Narcissism is not a new concept. The term was first coined in 1887, named after Narcissus from a Greek myth about a man who was punished to love his own reflection for all of eternity after rejecting all other romantic partners, because he never found any that matched up to his perception of himself. However narcissism is a growing epidemic of our time. It is predicted that 1/6 people in Western Society have some degree of narcissism, with around 20% of these people having serious problems with narcissim.However it is very rare for a narcissist to see that they have a problem, meaning most narcissism goes undetected, with those being treated usually brought in by family or friends who cannot cope anymore.

Everyone has narcissistic traits, everyone is a little self-absorbed at times but to some these can become extreme problems. Attention seeking, manipulation, thinking others are manipulating you, lack of empathy for others, lack of care for others if they do not have the same opinions as you and emotional abuse are all commonplace to those that have problems with narcissism.

However it has interested me to learn that problems with narcissism are a lot more predominate in the West then they are in Eastern culture. Narcissism is not a problem commonly associated to Eastern culture. fascinating.

After a conversation with my good friend last night I have put this down to two different possible reasons and I am undecided as to which one it would be.

My friend commented that in Eastern culture these problems would not be documented as much as they would in Western culture, as mental health and other personality disorders are really looked down on and viewed different. They are more a fault of the individual. This may be true.

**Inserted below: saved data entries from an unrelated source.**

(** The address arithmetic and the update of the cache at the line. *)
Definition cache_access (blocksize numlines assoc : Z) (is_lw : bool)
    (mem_val : Z) (maxi_index : option nat) (L : list (list slot))
    : option (list (list slot) * status * Z * option nat) :=
  block_number ← Py.floordiv mem_val blocksize;
  line ← Py.modulo block_number numlines;
  tag ← Py.floordiv block_number numlines;
  s ← Py.get L line;
  match access_set (Z.to_nat assoc) tag is_lw maxi_index s with
  | None => None
  | Some (s', st, maxi_index) =>
      L' ← Py.set L line s';
      Some (L', st, line, maxi_index)
  end.

(** ** The instruction functions *)

(** The 7-bit immediate, decoded the same way in [tworegImm] (lines 67-70),
    [memImm] (82-84) and [jeq] (100-102):
    [imm = int(instr[10:],2)], then [imm -= 64] if [instr[9] == "1"]. *)
Definition imm7 (instr : string) : option Z :=
  imm ← Py.int2 (Py.slice_from 10 instr);
  msb ← String.get 9 instr;
  if decide (msb = "1"%char) then Some (imm - 64) else Some imm.

Definition threereg (pc : Z) (regs : list Z) (instr : string)
    : option (Z * list Z) :=
  dstIndex ← Py.int2 (Py.slice 9 12 instr);
  srcA_Index ← Py.int2 (Py.slice 3 6 instr);
  srcB_Index ← Py.int2 (Py.slice 6 9 instr);
  let op := Py.slice_last 4 instr in
  if decide (op = "0000") then
    a ← Py.get regs srcA_Index; b ← Py.get regs srcB_Index;
    regs ← Py.set regs dstIndex ((a + b) mod 2 ^ 16); Some (pc + 1, regs)
  else if decide (op = "0001") then
    a ← Py.get regs srcA_Index; b ← Py.get regs srcB_Index;
    regs ← Py.set regs dstIndex ((a - b) mod 2 ^ 16); Some (pc + 1, regs)
  else if decide (op = "0010") then
    a ← Py.get regs srcA_Index; b ← Py.get regs srcB_Index;
    regs ← Py.set regs dstIndex (Z.land a b); Some (pc + 1, regs)
  else if decide (op = "0011") then
    a ← Py.get regs srcA_Index; b ← Py.get regs srcB_Index;
    regs ← Py.set regs dstIndex (Z.lor a b); Some (pc + 1, regs)
  else if decide (op = "0100") then
    a ← Py.get regs srcA_Index; b ← Py.get regs srcB_Index;
    regs ← Py.set regs dstIndex (if decide (a < b) then 1 else 0);
    Some (pc + 1, regs)
  else if decide (op = "1000") then
    a ← Py.get regs srcA_Index; Some (a, regs)
  else Some (pc + 1, regs).

Definition tworegImm (pc : Z) (regs : list Z) (instr : string)
    : option (Z * list Z) :=
  dstIndex ← Py.int2 (Py.slice 6 9 instr);
  srcIndex ← Py.int2 (Py.slice 3 6 instr);
  imm ← imm7 instr;
  if decide (Py.slice 0 3 instr = "001") then
    a ← Py.get regs srcIndex;
    regs ← Py.set regs dstIndex (if decide (a < imm mod 2 ^ 16) then 1 else 0);
    Some (pc + 1, regs)
  else if decide (Py.slice 0 3 instr = "111") then
    a ← Py.get regs srcIndex;
    regs ← Py.set regs dstIndex ((a + imm) mod 2 ^ 16);
    Some (pc + 1, regs)
  else Some (pc + 1, regs).

(** [memImm] returns [(pc+1, regs[addrIndex]+imm)]; the second component is
    read after the load has written its destination register. *)
Definition memImm (pc : Z) (regs memory : list Z) (instr : string)
    : option (Z * Z * list Z * list Z) :=
  addrIndex ← Py.int2 (Py.slice 3 6 instr);
  imm ← imm7 instr;
  r ← (if decide (Py.slice 0 3 instr = "100") then
         dstIndex ← Py.int2 (Py.slice 6 9 instr);
         base ← Py.get regs addrIndex;
         v ← Py.get memory (base + imm);
         regs ← Py.set regs dstIndex v;
         Some (regs, memory)
       else if decide (Py.slice 0 3 instr = "101") then
         srcIndex ← Py.int2 (Py.slice 6 9 instr);
         v ← Py.get regs srcIndex;
         base ← Py.get regs addrIndex;
         memory ← Py.set memory (base + imm) v;
         Some (regs, memory)
       else Some (regs, memory));
  base ← Py.get r.1 addrIndex;
  Some (pc + 1, base + imm, r.1, r.2).

Definition jeq (pc : Z) (regs : list Z) (instr : string) : option Z :=
  regA_Index ← Py.int2 (Py.slice 3 6 instr);
  regB_Index ← Py.int2 (Py.slice 6 9 instr);
  rel_imm ← imm7 instr;
  a ← Py.get regs regA_Index; b ← Py.get regs regB_Index;
  if decide (a = b) then Some (pc + 1 + rel_imm) else Some (pc + 1).

(** [j_or_jal] returns [(imm, Halt)], after the link write of a [jal]. *)
Definition j_or_jal (pc : Z) (regs : list Z) (instr : string)
    : option (Z * bool * list Z) :=
  regs ← (if decide (Py.slice 0 3 instr = "011") then Py.set regs 7 (pc + 1)
          else Some regs);
  imm ← Py.int2 (Py.slice_from 3 instr);
  if decide (pc = imm) then Some (imm, true, regs)
  else Some (imm, false, regs).

(** ** Configuration and the state of [main] *)

Record config := Cfg {
  L1size : Z; L1assoc : Z; L1blocksize : Z; numlines_1 : Z;
  twocache : bool;
  L2size : Z; L2assoc : Z; L2blocksize : Z; numlines_2 : Z
}.

(** [L = []; for i in range(numlines): L.append(([(-1,-1)]*assoc).copy())] *)
Definition make_cache (numlines assoc : Z) : list (list slot) :=
  replicate (Z.to_nat numlines) (replicate (Z.to_nat assoc) empty_slot).

(** Lines 155-184.  The argument is [cmdline.cache] after [split(",")], each
    part being [Some n] when [int(x)] returns [n] and [None] when it raises
    ValueError; without [--cache] nothing is bound and the echo at line 187
    raises.  With one cache the L2 names stay unbound in Python and are
    never read; they are 0 and the empty list here. *)
Definition configure (cache : option (list (option Z)))
    : option (config * list (list slot) * list (list slot)) :=
  parts ← cache;
  if decide (length parts = 3%nat) then
    ints ← mapM id parts;
    match ints with
    | [s1; a1; b1] =>
        n1 ← Py.floordiv s1 (a1 * b1);
        Some (Cfg s1 a1 b1 n1 false 0 0 0 0, make_cache n1 a1, [])
    | _ => None
    end
  else if decide (length parts = 6%nat) then
    ints ← mapM id parts;
    match ints with
    | [s1; a1; b1; s2; a2; b2] =>
        n1 ← Py.floordiv s1 (a1 * b1);
        n2 ← Py.floordiv s2 (a2 * b2);
        Some (Cfg s1 a1 b1 n1 true s2 a2 b2 n2,
              make_cache n1 a1, make_cache n2 a2)
    | _ => None
    end
  else None.

Record state := State {
  pc : Z;
  regs : list Z;
  memory : list Z;
  L1 : list (list slot);
  L2 : list (list slot);
  maxi_index : option nat;
  halt : bool;
  out : list output
}.

(** The configuration echo, lines 187-188. *)
Definition echo (c : config) : list output :=
  Config "L1" (L1size c) (L1assoc c) (L1blocksize c) (numlines_1 c) ::
  (if twocache c
   then [Config "L2" (L2size c) (L2assoc c) (L2blocksize c) (numlines_2 c)]
   else []).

However I personally think it could be the different doctrines of these different cultures. Western Culture focuses on the individual, where as eastern focuses on the collective. Western culture encourages everyone to be individuals, do things for themselves, achieve things individually and that you only really yourself. Eastern culture focuses more on the collective. The individual state is not as nurtured as the state of being in a collective group. Your viewed by your memberships.

Perhaps us in the West could be taking a leaf out of our friends in the East’s book.